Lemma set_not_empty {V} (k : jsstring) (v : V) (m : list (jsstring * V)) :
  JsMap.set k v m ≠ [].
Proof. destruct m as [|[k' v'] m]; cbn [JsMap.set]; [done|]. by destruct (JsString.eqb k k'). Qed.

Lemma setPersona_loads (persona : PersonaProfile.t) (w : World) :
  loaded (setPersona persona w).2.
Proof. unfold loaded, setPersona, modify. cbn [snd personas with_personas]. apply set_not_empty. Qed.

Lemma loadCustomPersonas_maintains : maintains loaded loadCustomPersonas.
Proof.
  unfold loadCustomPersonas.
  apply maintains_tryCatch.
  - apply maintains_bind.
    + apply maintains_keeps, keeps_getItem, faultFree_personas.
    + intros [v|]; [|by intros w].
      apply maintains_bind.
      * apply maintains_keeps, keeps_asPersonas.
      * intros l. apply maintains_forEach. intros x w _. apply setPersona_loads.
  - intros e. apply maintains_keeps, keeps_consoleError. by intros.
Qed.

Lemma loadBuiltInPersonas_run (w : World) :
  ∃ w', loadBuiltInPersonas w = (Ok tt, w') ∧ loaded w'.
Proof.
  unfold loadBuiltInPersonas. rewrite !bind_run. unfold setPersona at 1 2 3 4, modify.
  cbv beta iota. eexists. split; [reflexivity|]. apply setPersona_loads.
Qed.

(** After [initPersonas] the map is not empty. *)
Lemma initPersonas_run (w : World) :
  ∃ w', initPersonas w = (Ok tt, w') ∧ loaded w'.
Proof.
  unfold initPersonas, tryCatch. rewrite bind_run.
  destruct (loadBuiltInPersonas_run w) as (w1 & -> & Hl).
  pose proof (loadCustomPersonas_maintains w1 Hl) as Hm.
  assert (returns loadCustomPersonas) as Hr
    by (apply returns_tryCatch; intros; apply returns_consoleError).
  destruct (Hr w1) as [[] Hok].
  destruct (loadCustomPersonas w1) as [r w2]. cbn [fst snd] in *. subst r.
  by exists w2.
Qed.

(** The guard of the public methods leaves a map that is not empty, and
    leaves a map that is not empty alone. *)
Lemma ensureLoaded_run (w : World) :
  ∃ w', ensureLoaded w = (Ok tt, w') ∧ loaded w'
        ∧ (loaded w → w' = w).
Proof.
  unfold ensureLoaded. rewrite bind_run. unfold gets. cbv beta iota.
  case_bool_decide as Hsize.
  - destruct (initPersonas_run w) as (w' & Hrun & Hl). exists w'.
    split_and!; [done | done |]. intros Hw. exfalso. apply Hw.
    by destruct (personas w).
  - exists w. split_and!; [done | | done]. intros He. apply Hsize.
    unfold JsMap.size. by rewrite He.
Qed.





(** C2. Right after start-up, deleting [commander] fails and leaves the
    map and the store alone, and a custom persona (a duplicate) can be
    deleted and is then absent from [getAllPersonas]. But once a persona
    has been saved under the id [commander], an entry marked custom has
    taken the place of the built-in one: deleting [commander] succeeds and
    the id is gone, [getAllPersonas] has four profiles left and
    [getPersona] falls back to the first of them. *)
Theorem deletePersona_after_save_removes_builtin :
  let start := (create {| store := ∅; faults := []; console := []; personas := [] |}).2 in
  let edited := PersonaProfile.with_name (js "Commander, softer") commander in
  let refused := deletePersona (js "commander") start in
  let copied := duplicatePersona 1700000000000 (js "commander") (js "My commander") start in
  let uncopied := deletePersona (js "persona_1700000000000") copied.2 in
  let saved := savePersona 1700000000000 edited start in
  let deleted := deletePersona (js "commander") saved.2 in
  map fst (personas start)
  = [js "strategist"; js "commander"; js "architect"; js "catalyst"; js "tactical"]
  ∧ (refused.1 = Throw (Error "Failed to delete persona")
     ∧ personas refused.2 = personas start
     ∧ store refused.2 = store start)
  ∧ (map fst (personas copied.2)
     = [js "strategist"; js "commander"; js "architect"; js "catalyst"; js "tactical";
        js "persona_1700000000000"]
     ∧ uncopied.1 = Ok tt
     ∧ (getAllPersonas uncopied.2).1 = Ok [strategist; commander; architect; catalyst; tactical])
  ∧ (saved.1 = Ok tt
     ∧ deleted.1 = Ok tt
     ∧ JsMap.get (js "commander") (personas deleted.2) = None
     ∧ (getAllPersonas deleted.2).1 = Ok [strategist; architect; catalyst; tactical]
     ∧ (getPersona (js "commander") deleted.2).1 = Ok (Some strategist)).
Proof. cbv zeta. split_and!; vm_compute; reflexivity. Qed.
--
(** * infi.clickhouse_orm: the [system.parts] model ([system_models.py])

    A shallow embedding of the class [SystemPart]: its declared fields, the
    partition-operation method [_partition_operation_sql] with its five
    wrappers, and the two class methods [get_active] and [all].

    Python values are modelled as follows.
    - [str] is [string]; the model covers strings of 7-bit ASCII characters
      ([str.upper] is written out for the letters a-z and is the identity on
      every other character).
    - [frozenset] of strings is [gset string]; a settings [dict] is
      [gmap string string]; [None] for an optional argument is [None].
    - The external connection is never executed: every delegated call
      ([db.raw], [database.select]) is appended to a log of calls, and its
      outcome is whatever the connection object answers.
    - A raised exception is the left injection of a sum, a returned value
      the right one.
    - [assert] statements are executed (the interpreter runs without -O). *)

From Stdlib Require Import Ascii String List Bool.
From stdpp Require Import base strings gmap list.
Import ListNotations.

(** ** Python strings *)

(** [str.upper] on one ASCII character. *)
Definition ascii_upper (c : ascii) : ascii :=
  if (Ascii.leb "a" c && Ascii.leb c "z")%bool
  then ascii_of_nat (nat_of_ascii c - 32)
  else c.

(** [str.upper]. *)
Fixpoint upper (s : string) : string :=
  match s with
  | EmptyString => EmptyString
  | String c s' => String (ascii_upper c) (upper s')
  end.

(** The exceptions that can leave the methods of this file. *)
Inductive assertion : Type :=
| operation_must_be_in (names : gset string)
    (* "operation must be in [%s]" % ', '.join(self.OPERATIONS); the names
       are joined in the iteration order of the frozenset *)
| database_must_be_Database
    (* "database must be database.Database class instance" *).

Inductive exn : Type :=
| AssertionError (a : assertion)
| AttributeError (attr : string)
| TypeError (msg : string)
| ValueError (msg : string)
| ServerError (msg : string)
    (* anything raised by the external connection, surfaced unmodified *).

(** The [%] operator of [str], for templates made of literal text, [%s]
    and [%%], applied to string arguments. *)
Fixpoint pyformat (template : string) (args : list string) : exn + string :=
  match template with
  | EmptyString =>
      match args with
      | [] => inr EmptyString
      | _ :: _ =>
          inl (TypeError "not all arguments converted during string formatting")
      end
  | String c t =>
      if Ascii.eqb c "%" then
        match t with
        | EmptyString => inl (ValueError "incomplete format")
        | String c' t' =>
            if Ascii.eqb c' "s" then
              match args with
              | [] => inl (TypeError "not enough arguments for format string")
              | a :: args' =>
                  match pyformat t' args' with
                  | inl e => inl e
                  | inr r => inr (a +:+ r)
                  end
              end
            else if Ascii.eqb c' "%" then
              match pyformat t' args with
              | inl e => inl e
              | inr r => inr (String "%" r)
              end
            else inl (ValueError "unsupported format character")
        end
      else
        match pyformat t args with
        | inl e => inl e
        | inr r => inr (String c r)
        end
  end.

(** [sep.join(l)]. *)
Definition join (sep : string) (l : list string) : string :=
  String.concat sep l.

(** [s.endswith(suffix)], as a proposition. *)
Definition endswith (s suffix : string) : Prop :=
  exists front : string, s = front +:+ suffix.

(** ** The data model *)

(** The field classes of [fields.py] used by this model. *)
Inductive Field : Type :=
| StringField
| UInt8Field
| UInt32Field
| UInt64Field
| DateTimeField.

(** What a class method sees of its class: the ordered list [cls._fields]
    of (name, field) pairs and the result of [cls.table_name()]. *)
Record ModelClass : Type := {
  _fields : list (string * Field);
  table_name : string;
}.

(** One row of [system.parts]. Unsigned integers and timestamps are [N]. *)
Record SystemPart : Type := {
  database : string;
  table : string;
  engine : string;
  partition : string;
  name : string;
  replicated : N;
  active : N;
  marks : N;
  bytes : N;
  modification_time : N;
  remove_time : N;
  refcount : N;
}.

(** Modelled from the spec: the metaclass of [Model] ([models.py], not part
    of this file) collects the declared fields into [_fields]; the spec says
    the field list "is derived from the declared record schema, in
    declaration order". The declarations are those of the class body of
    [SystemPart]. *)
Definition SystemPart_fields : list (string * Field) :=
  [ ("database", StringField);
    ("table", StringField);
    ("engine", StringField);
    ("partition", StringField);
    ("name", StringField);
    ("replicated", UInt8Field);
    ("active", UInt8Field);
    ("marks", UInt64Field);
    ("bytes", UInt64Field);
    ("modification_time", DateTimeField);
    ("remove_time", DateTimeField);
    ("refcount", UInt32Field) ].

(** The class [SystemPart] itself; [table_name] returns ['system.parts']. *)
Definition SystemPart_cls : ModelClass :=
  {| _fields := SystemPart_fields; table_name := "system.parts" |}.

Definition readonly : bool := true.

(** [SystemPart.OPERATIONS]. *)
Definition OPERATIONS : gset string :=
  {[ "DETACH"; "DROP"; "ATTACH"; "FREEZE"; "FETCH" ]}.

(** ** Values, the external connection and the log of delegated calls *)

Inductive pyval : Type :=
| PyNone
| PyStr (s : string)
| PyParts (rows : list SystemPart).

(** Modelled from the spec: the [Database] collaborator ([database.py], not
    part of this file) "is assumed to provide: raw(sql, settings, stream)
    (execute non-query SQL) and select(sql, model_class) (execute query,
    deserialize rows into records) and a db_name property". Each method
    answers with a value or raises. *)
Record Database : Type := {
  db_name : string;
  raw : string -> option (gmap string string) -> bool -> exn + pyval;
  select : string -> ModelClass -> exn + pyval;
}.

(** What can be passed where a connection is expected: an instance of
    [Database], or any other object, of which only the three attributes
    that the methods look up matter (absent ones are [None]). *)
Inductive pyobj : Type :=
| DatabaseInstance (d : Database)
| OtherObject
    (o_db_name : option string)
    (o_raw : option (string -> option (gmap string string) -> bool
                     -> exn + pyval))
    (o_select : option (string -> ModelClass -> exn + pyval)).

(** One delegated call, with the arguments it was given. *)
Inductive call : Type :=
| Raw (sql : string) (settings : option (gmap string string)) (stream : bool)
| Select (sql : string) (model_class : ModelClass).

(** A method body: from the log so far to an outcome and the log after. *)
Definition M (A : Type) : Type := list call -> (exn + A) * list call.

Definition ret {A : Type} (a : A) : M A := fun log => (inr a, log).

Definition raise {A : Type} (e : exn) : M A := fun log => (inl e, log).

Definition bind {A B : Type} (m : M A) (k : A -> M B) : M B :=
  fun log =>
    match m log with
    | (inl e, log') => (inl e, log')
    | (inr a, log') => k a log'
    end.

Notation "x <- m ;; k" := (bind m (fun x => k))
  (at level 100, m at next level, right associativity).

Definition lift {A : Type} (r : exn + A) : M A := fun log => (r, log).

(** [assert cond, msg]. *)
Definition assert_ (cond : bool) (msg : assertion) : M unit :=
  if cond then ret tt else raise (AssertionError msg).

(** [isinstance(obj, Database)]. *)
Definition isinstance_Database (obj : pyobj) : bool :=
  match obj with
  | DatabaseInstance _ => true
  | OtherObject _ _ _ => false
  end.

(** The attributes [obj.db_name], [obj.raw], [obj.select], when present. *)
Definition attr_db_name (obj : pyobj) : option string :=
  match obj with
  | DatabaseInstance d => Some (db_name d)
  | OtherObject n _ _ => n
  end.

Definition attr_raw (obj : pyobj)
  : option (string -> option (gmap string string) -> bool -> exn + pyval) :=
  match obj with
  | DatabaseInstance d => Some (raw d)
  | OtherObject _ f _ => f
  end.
--
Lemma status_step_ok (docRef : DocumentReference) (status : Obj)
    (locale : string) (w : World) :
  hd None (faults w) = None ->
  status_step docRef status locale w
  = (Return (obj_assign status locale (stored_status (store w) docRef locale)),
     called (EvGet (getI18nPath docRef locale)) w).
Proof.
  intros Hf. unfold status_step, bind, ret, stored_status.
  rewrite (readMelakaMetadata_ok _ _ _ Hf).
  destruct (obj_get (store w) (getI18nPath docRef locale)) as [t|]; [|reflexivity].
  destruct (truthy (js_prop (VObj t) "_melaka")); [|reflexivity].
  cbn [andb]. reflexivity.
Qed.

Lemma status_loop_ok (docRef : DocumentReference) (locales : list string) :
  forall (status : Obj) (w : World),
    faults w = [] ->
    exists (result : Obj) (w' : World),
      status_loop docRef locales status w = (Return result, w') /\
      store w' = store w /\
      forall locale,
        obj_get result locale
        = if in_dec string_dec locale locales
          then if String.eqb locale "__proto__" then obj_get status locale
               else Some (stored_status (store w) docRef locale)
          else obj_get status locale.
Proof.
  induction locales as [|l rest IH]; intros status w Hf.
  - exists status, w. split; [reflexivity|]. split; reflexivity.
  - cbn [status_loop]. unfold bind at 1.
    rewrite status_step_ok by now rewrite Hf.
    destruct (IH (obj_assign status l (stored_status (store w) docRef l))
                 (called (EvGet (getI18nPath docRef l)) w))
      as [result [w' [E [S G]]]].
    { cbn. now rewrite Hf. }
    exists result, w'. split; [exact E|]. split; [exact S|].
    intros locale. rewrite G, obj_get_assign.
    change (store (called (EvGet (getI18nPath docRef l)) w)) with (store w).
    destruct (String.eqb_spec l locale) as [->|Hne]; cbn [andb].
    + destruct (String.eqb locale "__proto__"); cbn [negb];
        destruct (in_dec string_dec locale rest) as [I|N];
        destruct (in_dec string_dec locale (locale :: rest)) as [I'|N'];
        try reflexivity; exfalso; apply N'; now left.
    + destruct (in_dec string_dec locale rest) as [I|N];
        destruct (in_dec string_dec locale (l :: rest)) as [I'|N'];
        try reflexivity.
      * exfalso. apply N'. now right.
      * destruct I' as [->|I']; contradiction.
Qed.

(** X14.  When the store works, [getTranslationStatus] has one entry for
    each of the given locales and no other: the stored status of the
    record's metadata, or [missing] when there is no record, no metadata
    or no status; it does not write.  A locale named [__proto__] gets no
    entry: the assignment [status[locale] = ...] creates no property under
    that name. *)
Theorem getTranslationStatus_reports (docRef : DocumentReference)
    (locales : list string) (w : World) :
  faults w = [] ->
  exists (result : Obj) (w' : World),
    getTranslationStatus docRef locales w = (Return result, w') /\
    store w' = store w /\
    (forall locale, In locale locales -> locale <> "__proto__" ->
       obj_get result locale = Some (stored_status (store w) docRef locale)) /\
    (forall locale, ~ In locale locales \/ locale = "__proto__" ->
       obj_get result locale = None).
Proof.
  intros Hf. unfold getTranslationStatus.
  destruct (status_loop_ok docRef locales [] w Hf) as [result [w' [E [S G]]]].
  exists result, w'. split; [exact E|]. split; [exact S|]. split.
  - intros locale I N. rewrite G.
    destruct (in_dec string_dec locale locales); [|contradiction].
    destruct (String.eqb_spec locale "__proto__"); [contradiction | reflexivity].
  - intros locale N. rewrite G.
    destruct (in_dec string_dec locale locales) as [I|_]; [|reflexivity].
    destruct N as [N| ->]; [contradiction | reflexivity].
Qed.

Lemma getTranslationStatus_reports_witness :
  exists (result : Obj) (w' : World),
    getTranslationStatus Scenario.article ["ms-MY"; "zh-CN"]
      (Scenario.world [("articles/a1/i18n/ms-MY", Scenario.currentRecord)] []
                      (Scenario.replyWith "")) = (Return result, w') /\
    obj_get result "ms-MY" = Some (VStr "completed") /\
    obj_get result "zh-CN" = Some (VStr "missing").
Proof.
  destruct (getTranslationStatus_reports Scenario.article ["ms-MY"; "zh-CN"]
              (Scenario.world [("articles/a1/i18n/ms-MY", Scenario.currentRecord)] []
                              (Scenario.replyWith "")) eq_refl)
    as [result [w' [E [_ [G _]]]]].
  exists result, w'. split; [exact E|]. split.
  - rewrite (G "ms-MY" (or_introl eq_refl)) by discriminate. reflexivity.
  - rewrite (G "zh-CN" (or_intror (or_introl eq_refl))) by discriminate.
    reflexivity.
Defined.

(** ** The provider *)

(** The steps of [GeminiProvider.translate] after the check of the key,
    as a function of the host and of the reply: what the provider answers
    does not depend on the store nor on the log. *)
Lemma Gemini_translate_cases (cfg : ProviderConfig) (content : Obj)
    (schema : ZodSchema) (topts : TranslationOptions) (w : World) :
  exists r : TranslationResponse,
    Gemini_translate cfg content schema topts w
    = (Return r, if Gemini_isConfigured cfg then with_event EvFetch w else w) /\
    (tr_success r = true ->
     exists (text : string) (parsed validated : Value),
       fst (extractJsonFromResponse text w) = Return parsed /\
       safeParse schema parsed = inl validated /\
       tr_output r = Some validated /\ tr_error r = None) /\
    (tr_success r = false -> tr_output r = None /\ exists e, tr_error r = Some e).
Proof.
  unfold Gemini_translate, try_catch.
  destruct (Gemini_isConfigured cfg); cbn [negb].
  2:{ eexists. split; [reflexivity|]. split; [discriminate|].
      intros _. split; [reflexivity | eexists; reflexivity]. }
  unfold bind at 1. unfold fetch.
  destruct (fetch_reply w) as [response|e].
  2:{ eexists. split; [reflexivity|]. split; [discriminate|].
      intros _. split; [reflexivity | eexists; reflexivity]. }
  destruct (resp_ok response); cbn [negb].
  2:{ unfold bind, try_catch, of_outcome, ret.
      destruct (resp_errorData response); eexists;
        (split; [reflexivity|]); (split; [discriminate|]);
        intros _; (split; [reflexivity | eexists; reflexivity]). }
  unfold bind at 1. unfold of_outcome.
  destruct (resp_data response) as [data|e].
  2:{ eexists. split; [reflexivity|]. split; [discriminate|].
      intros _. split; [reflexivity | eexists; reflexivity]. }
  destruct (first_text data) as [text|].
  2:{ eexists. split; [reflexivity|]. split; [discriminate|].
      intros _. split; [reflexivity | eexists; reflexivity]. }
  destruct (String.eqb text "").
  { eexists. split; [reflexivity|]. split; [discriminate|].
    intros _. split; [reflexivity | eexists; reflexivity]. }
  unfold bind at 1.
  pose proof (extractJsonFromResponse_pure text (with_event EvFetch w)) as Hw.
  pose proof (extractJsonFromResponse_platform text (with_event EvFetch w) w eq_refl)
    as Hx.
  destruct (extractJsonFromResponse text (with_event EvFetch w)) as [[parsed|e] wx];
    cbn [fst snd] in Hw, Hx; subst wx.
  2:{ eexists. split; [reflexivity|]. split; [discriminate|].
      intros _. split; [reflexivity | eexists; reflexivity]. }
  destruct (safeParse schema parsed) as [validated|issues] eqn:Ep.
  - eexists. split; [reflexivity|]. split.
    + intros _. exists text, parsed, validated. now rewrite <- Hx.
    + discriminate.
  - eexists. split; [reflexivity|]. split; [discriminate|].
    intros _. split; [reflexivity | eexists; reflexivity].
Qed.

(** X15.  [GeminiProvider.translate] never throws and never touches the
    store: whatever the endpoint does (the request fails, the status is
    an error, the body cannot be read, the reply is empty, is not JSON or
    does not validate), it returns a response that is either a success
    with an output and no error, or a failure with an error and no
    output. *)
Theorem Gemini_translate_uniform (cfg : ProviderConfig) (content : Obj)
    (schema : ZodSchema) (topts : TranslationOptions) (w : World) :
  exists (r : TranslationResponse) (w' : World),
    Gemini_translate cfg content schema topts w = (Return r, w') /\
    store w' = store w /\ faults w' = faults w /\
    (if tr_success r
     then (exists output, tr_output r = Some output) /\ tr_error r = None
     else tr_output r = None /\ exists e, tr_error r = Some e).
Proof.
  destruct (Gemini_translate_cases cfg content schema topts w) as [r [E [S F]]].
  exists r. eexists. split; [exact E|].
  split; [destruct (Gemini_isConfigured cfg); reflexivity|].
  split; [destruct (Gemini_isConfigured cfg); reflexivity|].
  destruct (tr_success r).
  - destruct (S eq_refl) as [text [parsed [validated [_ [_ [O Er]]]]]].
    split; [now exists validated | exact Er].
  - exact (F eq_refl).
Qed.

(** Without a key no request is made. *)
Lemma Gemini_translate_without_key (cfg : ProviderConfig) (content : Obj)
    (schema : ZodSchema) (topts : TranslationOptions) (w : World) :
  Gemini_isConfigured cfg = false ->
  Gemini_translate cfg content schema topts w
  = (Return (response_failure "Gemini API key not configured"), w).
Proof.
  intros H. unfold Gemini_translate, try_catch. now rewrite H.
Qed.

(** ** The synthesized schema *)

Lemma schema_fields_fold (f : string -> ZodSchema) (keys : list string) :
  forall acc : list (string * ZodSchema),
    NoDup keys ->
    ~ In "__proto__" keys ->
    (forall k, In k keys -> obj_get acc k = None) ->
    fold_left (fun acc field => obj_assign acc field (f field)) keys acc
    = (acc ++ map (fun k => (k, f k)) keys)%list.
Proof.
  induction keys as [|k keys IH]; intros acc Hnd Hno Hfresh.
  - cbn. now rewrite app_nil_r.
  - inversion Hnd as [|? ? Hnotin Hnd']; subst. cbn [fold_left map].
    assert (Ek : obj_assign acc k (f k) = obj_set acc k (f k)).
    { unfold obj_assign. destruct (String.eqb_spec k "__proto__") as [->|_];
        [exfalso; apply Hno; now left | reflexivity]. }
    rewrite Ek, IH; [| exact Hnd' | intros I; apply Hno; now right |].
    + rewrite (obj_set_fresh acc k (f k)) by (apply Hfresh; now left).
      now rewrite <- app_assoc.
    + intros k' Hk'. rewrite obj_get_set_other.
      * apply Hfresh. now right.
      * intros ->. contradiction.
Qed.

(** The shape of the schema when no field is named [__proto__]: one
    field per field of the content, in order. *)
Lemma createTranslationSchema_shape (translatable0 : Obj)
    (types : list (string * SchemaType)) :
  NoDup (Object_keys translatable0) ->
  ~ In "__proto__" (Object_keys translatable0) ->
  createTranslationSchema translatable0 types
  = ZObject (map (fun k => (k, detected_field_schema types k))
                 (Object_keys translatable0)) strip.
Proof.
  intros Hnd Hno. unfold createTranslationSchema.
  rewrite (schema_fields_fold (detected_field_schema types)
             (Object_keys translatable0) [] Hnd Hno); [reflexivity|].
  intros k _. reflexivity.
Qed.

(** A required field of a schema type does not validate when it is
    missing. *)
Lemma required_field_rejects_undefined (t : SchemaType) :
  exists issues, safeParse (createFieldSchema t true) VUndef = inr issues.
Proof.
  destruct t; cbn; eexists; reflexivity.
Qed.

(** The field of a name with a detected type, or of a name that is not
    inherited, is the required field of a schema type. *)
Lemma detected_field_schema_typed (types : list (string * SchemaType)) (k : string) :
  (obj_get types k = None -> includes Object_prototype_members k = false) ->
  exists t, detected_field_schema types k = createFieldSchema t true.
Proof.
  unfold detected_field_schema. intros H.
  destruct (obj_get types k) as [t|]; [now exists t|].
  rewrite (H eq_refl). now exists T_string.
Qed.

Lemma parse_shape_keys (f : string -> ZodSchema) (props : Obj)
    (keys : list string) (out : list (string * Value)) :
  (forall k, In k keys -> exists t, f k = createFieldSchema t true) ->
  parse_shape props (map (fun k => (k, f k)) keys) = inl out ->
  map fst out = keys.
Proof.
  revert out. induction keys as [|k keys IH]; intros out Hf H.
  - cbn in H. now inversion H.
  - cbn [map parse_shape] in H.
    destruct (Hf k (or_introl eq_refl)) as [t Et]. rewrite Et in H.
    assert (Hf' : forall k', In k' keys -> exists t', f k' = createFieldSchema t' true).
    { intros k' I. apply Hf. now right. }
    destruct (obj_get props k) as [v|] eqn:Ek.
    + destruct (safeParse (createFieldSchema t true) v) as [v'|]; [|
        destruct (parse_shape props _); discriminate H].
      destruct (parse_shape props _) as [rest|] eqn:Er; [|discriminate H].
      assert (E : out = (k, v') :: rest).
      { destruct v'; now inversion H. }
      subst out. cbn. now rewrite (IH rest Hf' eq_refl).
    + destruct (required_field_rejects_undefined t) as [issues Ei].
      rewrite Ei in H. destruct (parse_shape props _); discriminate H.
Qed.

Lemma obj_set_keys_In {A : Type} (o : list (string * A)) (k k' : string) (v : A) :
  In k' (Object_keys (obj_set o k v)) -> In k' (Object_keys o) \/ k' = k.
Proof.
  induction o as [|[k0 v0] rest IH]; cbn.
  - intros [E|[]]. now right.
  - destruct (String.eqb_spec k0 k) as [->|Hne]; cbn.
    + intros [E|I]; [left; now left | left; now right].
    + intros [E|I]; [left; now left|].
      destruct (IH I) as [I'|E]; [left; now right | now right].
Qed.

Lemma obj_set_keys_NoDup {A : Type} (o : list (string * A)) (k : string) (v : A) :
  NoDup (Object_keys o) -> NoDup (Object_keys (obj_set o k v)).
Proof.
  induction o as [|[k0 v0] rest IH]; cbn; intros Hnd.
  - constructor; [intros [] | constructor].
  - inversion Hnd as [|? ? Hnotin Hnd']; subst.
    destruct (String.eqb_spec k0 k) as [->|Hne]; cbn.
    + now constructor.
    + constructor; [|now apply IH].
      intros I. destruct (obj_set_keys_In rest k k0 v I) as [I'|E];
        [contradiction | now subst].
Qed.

| HOW TO COMPLETE THIS TASK |
Reproduce exactly, and only, the part of the listing above that begins at the line with "- exact (F eq_refl)." and goes on through the line with "- cbn. now rewrite app_nil_r.".

| YOUR SOLUTION |
  - exact (F eq_refl).
Qed.

(** Without a key no request is made. *)
Lemma Gemini_translate_without_key (cfg : ProviderConfig) (content : Obj)
    (schema : ZodSchema) (topts : TranslationOptions) (w : World) :
  Gemini_isConfigured cfg = false ->
  Gemini_translate cfg content schema topts w
  = (Return (response_failure "Gemini API key not configured"), w).
Proof.
  intros H. unfold Gemini_translate, try_catch. now rewrite H.
Qed.

(** ** The synthesized schema *)

Lemma schema_fields_fold (f : string -> ZodSchema) (keys : list string) :
  forall acc : list (string * ZodSchema),
    NoDup keys ->
    ~ In "__proto__" keys ->
    (forall k, In k keys -> obj_get acc k = None) ->
    fold_left (fun acc field => obj_assign acc field (f field)) keys acc
    = (acc ++ map (fun k => (k, f k)) keys)%list.
Proof.
  induction keys as [|k keys IH]; intros acc Hnd Hno Hfresh.
  - cbn. now rewrite app_nil_r.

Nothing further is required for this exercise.